La ConIFA, qui réunit des minorités et des Etats non reconnus par la ­communauté internationale (ONU), a organisé, du 28 mai au 5 juin, son tournoi international de football. Un rendez-vous sportif et une tribune politique à la fois.

Médusés. Ces joueurs de foot n’avaient jamais vu ça. Plus un siège de libre dans les gradins, et les spectateurs continuent d’affluer par dizaines. Certains s’assoient sur les marches, les derniers arrivés se tiennent debout, épaule contre épaule. Et ils applaudissent à tout rompre devant ces drapeaux inconnus brandis au-¬dessus de la pelouse synthétique par des équipes venues du monde entier.

Ce soir-là, ce n’est pourtant pas l’Euro 2016 qui s’ouvre sous les yeux des 7 000 à 8 000 spectateurs présents. Mais le show est grandiose : dans un festival de son et lumière, des chorégraphies en cascade sont exécutées par des danseurs et des chanteurs en costume traditionnel, autour d’une scène en plein air investie par des musiciens impeccables. Cette cérémonie, qui s’achève par un feu d’artifice, est celle de la Coupe du monde de la ConIFA, la Confederation of Independent Football ¬Associations, créée en 2013.

Deux semaines avant les festivités parisiennes, elle a réuni douze équipes en ¬Abkhazie, sur les bords de la mer Noire, à quelque 145 kilomètres au sud-est de la ville russe de Sotchi, siège des Jeux olympiques d’hiver 2014. Une opportunité unique pour des minorités et une poignée d’Etats non reconnus par la FIFA ni par l’immense majorité de la communauté internationale de participer à une compétition internationale de football ; et d’offrir, dans le même temps, une tribune à leur cause souvent ignorée des médias.

Si ¬certaines équipes présentes tiennent d’un folklore régional plus ou moins mâtiné de séparatisme, à l’image de la Padanie, de la Rhétie, de la Laponie et du Pays sicule, d’autres, plus politisées, comme le Pendjab, le Somaliland, le Kurdistan irakien, l’Abkhazie, la République turque de Chypre du Nord et les îles Chagos témoignent de conflits gelés, ou encore d’exils forcés, à l’instar des Coréens unis du Japon ou de l’Arménie occidentale.

« Le sport est un autre moyen pour les gens de rêver, d’espérer. Nous œuvrons pour la reconnaissance de notre Etat et souhaitons, à travers cette compétition, offrir une bonne image de notre terre », a déclaré le président abkhaze, Raul Khadjimba, au début du tournoi. Les Abkhazes ont sorti le grand jeu.
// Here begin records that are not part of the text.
Definition serve (o : Orchestrator) (c : Call) : Orchestrator :=
  match c with
  | call_run featureId projectPath isAutoMode =>
      snd (run_request featureId projectPath isAutoMode o)
  | call_end featureId => run_end featureId o
  end.

Definition serve_all (calls : list Call) (o : Orchestrator) : Orchestrator :=
  fold_left serve calls o.

End WithPath.

End RunningAgents.

(* ===================================================================== *)
(** ** The event emitter (lib/events.ts) *)
(* ===================================================================== *)

Module Events.

Inductive EventType : Type :=
  | agent_stream
  | auto_mode_event
  | auto_mode_started
  | auto_mode_stopped
  | auto_mode_idle
  | auto_mode_error
  | feature_started
  | feature_completed
  | feature_stopped
  | feature_error
  | feature_progress
  | feature_tool_use
  | feature_follow_up_started
  | feature_follow_up_completed
  | feature_verified
  | feature_committed
  | project_analysis_started
  | project_analysis_progress
  | project_analysis_completed
  | project_analysis_error
  | suggestions_event
  | spec_regeneration_event.

(** A subscriber: the identity of the function object, and what a call of
    it does: return ([None]) or throw. Callbacks that change the subscriber
    set while [emit] iterates are outside the model. *)
Record EventCallback : Type := mkEventCallback {
  ref : nat;
  call : EventType -> JValue -> option JsError
}.

(** What an [emit] does, in order. *)
Inductive BusEffect : Type :=
  | called (ref : nat) (type : EventType) (payload : JValue)
  | console_error (line : string) (e : JsError).

(** The closure state of [createEventEmitter]: the [Set] of subscribers in
    insertion order, and the effects so far. *)
Record Emitter : Type := mkEmitter {
  subscribers : list EventCallback;
  effects : list BusEffect
}.

Definition createEventEmitter : Emitter := {| subscribers := []; effects := [] |}.

Definition Set_has (cb : EventCallback) (s : list EventCallback) : bool :=
  existsb (fun c => Nat.eqb (ref c) (ref cb)) s.

Definition Set_add (cb : EventCallback) (s : list EventCallback) : list EventCallback :=
  if Set_has cb s then s else s ++ [cb].

Definition Set_delete (cb : EventCallback) (s : list EventCallback) : list EventCallback :=
  List.filter (fun c => negb (Nat.eqb (ref c) (ref cb))) s.

(** The body of [emit]:
    [for (const callback of subscribers) {
       try { callback(type, payload) } catch (error) { console.error(...) } }] *)
Fixpoint emit_loop (type : EventType) (payload : JValue)
    (rest : list EventCallback) (log : list BusEffect) : list BusEffect :=
  match rest with
  | [] => log
  | callback :: rest' =>
      let log' := (log ++ [called (ref callback) type payload])%list in
      match call callback type payload with
      | None => emit_loop type payload rest' log'
      | Some error =>
          emit_loop type payload rest'
            (log' ++ [console_error "Error in event subscriber:" error])%list
      end
  end.

(** [emit(type, payload)] *)
Definition emit (type : EventType) (payload : JValue) (em : Emitter) : Emitter :=
  {| subscribers := subscribers em;
     effects := emit_loop type payload (subscribers em) (effects em) |}.

(** [subscribe(callback)]; the function it returns is [unsubscribe callback]. *)
Definition subscribe (callback : EventCallback) (em : Emitter) : Emitter :=
  {| subscribers := Set_add callback (subscribers em); effects := effects em |}.

Definition unsubscribe (callback : EventCallback) (em : Emitter) : Emitter :=
  {| subscribers := Set_delete callback (subscribers em); effects := effects em |}.

(** The callbacks invoked, in order, among some effects. *)
Definition invoked (l : list BusEffect) : list nat :=
  omap (fun e => match e with called r _ _ => Some r | console_error _ _ => None end) l.

(** The errors logged, in order, among some effects. *)
Definition logged (l : list BusEffect) : list JsError :=
  omap (fun e => match e with called _ _ _ => None | console_error _ err => Some err end) l.

End Events.

(* ===================================================================== *)
(** ** Vocabulary of the statements *)
(* ===================================================================== *)

(** In a project's store every record carries, in its [id] field, the
    identifier under which it is stored (as [FeatureLoader.create] writes
    it). *)
Definition StoreWf (projectPath : string) (d : gmap (string * string) Feature) : Prop :=
  ∀ k f, d !! (projectPath, k) = Some f → f !! "id" = Some (JStr k).

(** The phase events among some effects, in order. *)
Definition phases (t : list Effect) : list Phase :=
  omap (fun e => match e with
                 | renderer (auto_mode_phase _ ph _) => Some ph
                 | _ => None
                 end) t.

(** The loop reaches the end of the stream: the handle is active at every
    message. *)
Definition consumed_to_end (steps : list Sdk.AgentStep) : bool :=
  forallb (fun s => match s with
                    | Sdk.yield isActive _ => isActive
                    | Sdk.tool_call _ _ => true
                    end) steps.

(** A step that emits no phase event and leaves the execution record and
    the fault table alone. *)
Definition quiet (w w' : World) : Prop :=
  phases (trace w') = phases (trace w)
  ∧ execution w' = execution w
  ∧ faults w' = faults w.

Definition released : Execution := {| abortController := None; query := None |}.

(** The stream raises: the loop reaches its end, and the end is an error. *)
Definition raises_at_end (s : Sdk.AgentStream) : bool :=
  consumed_to_end (Sdk.steps s)
  && match Sdk.ending s with
     | Sdk.raises _ => true
     | Sdk.exhausted => false
     end.

(** A computation that is [quiet] from every world, however it ends. *)
Definition Quiet {A : Type} (c : Eff A) : Prop := ∀ w, quiet w (c w).2.

(** A computation that never throws. *)
Definition Returns {A : Type} (c : Eff A) : Prop := ∀ w, ∃ a, (c w).1 = Normal a.

(** The three kinds of run of the executor. *)
Inductive Entry : Type :=
  | Implement
  | Resume (previousContext : string)
  | CommitOnly.

Definition run_entry (pb : FeatureExecutor.PromptBuilder)
    (sdk_query : Sdk.Request -> Sdk.AgentStream) (entry : Entry)
    (feature : FeatureExecutor.FeatureRef) (projectPath : string)
  : Eff FeatureExecutor.Outcome :=
  match entry with
  | Implement => FeatureExecutor.implementFeature pb sdk_query feature projectPath
  | Resume previousContext =>
      FeatureExecutor.resumeFeatureWithContext pb sdk_query feature projectPath previousContext
  | CommitOnly => FeatureExecutor.commitChangesOnly sdk_query feature projectPath
  end.

(** The request each kind of run hands to the SDK. *)
Definition request_of (pb : FeatureExecutor.PromptBuilder) (entry : Entry)
    (feature : FeatureExecutor.FeatureRef) (projectPath : string) : Sdk.Request :=
  match entry with
  | Implement =>
      {| Sdk.prompt := FeatureExecutor.buildFeaturePrompt pb feature;
         Sdk.options := FeatureExecutor.implementOptions pb projectPath |}
  | Resume previousContext =>
      {| Sdk.prompt := FeatureExecutor.buildResumePrompt pb feature previousContext;
         Sdk.options := FeatureExecutor.resumeOptions pb projectPath |}
  | CommitOnly =>
      {| Sdk.prompt := FeatureExecutor.commitPrompt feature;
         Sdk.options := FeatureExecutor.commitOptions projectPath |}
  end.

Definition abort_message (entry : Entry) : string :=
  match entry with
  | Implement => "Auto mode aborted"
  | Resume _ => "Resume aborted"
  | CommitOnly => "Commit aborted"
  end.

Definition error_log (entry : Entry) : string :=
  match entry with
  | Implement => "[FeatureExecutor] Error implementing feature:"
  | Resume _ => "[FeatureExecutor] Error resuming feature:"
  | CommitOnly => "[FeatureExecutor] Error committing feature:"
  end.

(** The phase events of a run of each kind, given whether its stream
    raises. *)
Definition phases_of_run (entry : Entry) (raised : bool) : list Phase :=
  match entry with
  | Implement => if raised then [planning; action] else [planning; action; verification]
  | Resume _ => [action]
  | CommitOnly => []
  end.

(** The orchestrator's bookkeeping is consistent: no feature id has two
    live execution handles, the registry has one entry per key, and the
    registry lists exactly the features that have a live handle. *)
Definition Consistent (o : RunningAgents.Orchestrator) : Prop :=
  List.NoDup (RunningAgents.handles o)
  ∧ List.NoDup (map fst (RunningAgents.runningAgentsMap (RunningAgents.registry o)))
  ∧ ∀ fid, In fid (RunningAgents.handles o)
           ↔ RunningAgents.isAgentRunning fid (RunningAgents.registry o) = true.

(** *** Sample inputs *)

Definition no_faults : FsOp -> option JsError := fun _ => None.

Definition sample_feature (skipTests : bool) : Feature :=
  {[ "id" := JStr "feature-1";
     "category" := JStr "Core";
     "description" := JStr "Add login";
     "status" := JStr "in_progress";
     "skipTests" := JBool skipTests ]}.

Definition sample_world (skipTests : bool) : World :=
  {| disk := {[ ("/proj", "feature-1") := sample_feature skipTests ]};
     faults := no_faults;
     trace := [];
     execution := released;
     cwd := "/";
     loads := [] |}.

Definition empty_world : World :=
  {| disk := ∅; faults := no_faults; trace := []; execution := released;
     cwd := "/"; loads := [] |}.

Definition EPERM : JsError :=
  {| instanceof_AbortError := false; error_name := "Error";
     error_message := "EPERM: operation not permitted"; error_code := Some "EPERM" |}.

Definition locked_world : World :=
  {| disk := ∅;
     faults := fun op => match op with op_rm _ => Some EPERM | _ => None end;
     trace := [];
     execution := released;
     cwd := "/";
     loads := [] |}.

(** No agent output at all, and the agent output of the sample feature. *)
Definition no_outputs : AgentOutput.Files :=
  {| AgentOutput.agentOutput := ∅;
     AgentOutput.output_faults := fun _ => None;
     AgentOutput.console := [];
     AgentOutput.cwd := "/" |}.

Definition sample_outputs : AgentOutput.Files :=
  {| AgentOutput.agentOutput :=
       {[ ["proj"; ".automaker"; "features"; "feature-1"; "agent-output.md"]
          := "# Agent output" ]};
     AgentOutput.output_faults := fun _ => None;
     AgentOutput.console := [];
     AgentOutput.cwd := "/" |}.

(** The sample feature in a directory that the operating system lets the
    process empty but not remove. *)
Definition stuck_directory_world : World :=
  {| disk := {[ ("/proj", "feature-1") := sample_feature false ]};
     faults := fun op => match op with op_rm (featureDir _ _) => Some EPERM | _ => None end;
     trace := [];
     execution := released;
     cwd := "/";
     loads := [] |}.

Definition sample_ref : FeatureExecutor.FeatureRef :=
  {| FeatureExecutor.feature_id := "feature-1";
     FeatureExecutor.feature_category := "Core";
     FeatureExecutor.feature_description := "Add login" |}.

Definition verified_args : McpServerFactory.Args :=
  {| McpServerFactory.featureId := "feature-1";
     McpServerFactory.status := McpServerFactory.verified |}.

Definition assistant_text (text : string) : Sdk.Message :=
  {| Sdk.type := "assistant"; Sdk.message_content := Some [Sdk.text_block text] |}.

Definition AbortError : JsError :=
  {| instanceof_AbortError := true; error_name := "AbortError";
     error_message := "The operation was aborted"; error_code := None |}.

Definition network_error : JsError := new_Error "socket hang up".

Definition sample_promptBuilder : FeatureExecutor.PromptBuilder :=
  {| FeatureExecutor.getCodingPrompt := "You implement features.";
     FeatureExecutor.getVerificationPrompt := "You verify features.";
     FeatureExecutor.buildFeaturePrompt :=
       fun f => "Implement: " +:+ FeatureExecutor.feature_description f;
     FeatureExecutor.buildResumePrompt :=
       fun f previousContext =>
         "Resume: " +:+ FeatureExecutor.feature_description f +:+ nl +:+ previousContext |}.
Vingt-quatre ans après avoir fait sécession de la Géorgie par les armes, l’Abkhazie se développe sous la protection de la Russie, l’un des rares Etats à l’avoir reconnue, en 2008. Ce pays de 240 000 habitants taillé comme l’Aveyron a vu très grand pour cette compétition dont les enjeux de visibilité dépassent le simple cadre sportif.

Le budget déclaré, un demi-million de dollars (un peu plus de 400 000 d’euros), a été en partie compensé par la vente de places pour le stade flambant neuf de Soukhoumi, la capitale, et celui de Gagra, station balnéaire prisée des Russes. Le pays attend aussi des retombées à court et moyen termes – le tourisme est sa principale source de revenus.

En accueillant la ConIFA, il entend aussi démontrer son indépendance aux yeux du monde. Plusieurs dizaines de journalistes étrangers ont justement fait le déplacement. Un succès étonnant pour un événement presque passé inaperçu il y a deux ans, lors de la première édition du Mondial de la ConIFA, à Östersund, en Suède, y compris à l’intérieur du pays hôte.